Hello,
I recently started working on a project that needs to extract data from
known format HTML documents. I started out using HTML::TokeParser for the
job, and very quickly found that having some awareness of tag nesting would
be very useful. Af first, I tried subclassing HTML::TokeParser to do the
job, but it quickly became clear that such functionality sits far better
directly on top of HTML::PullParser itself.
I therefore developed the HTML::PullParser::Nested class. It wholly
encapsulates HTML::PullParser, and provides a compatible constructor,
get_token() and unget_token(). It additionally provides three new methods,
push_nest($token), pop_nest() and eol().
After calling push_nest($token), where $token is some start tag, the class
then keeps track of start and end tags with the same tagname, and behaves
as if the document ended immediately before the corresponding end tag.

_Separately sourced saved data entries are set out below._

(* ===== verification/Attempt.v ===== *)
(** Remote attempt grants ([cockpit-core/src/daemon/remote_attempt.rs], with the verifier of
    [cockpit-proto/src/es256.rs] and the tuple set of [remote_public_service_policy.rs]): the
    compact-JWS grant and its claims, the gate on the endpoints' final proofs, and the principal the
    daemon builds from both.  Strings are their UTF-8 bytes and the text of an error message is left
    out.  The [p256] crate, the base64 engine and the deserializers of [serde_json] are parameters. *)

From S2P Require Import Prelude.
From S2P Require Import ProtocolId.
From S2P Require Import WireScalar.
From S2P Require Import NoisePrologue.
From S2P Require Import Ceiling.
From S2P Require Import Signaling.
From S2P Require Import Version.
From S2P Require Import Principal.
From S2P Require Import Continuity.
From stdpp Require Import options.
Set Warnings "-register-all".

(** ** The ES256 verifier *)

(** es256.rs:23-27 Es256PublicKey. *)
Record Es256PublicKey := mkKey { ek_x : bytes; ek_y : bytes }.
#[export] Instance Es256PublicKey_eq_dec : EqDecision Es256PublicKey.
Proof. solve_decision. Defined.
(** es256.rs:31-45 Es256Error. *)
Inductive Es256Error := EsSignatureLength | EsZeroScalar | EsMalformedSignature | EsHighS | EsInvalidKey | EsVerificationFailed.
(** The [p256] crate: parsing a signature and a key, the low-[s] test and the verification. *)
Class P256 := mkP256 {
  signature_well_formed : bytes -> bool;
  signature_high_s : bytes -> bool;
  point_valid : bytes -> bool;
  ecdsa_verify : bytes -> bytes -> bytes -> bool }.
(** es256.rs:49-55 to_sec1_uncompressed. *)
Definition to_sec1_uncompressed (k : Es256PublicKey) : bytes := [4] ++ ek_x k ++ ek_y k.
(** es256.rs:66-97 verify_es256_p1363. *)
Definition verify_es256_p1363 `{P256} (key : Es256PublicKey) (signing_input signature : bytes) : result Es256Error unit :=
  if negb (zlen signature =? 64) then Err EsSignatureLength else
  r ← slice signature 0 32;
  s ← slice signature 32 64;
  if forallb (fun b => b =? 0) r || forallb (fun b => b =? 0) s then Err EsZeroScalar else
  if negb (signature_well_formed signature) then Err EsMalformedSignature else
  if signature_high_s signature then Err EsHighS else
  let sec1 := to_sec1_uncompressed key in
  if negb (point_valid sec1) then Err EsInvalidKey else
  if negb (ecdsa_verify sec1 signing_input signature) then Err EsVerificationFailed else Ok tt.

(** [URL_SAFE_NO_PAD] of the base64 crate. *)
Class Base64Url := mkBase64Url {
  url_encode : bytes -> bytes;
  url_decode : bytes -> option bytes;
  url_decode_encode : forall b, url_decode (url_encode b) = Some b }.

pop_nest() jumps to the closing end tag, and moves to the parent nesting
level. Finally, eol() acts like an eof marker for the current level.
get_token() will return undef for the first read at the end of a section,
whereupon eol() will start to return true. Subsequent calls to get_token()
will then raise an error.
The code, with a test suite designed to show intended behaviour in unusual
cases, is available from,
http://www.cpan.org/authors/id/C/CJ/CJK/HTML-PullParser-Nested-0.02.tar.gz
I'd be interested to hear any comments or thoughts. Also, is there any
objection to this class's usage of the HTML::PullParser::Nested namespace?
I'm not aware of the norms for packages that invade someone else's
namespace.
Regards,
Christopher Key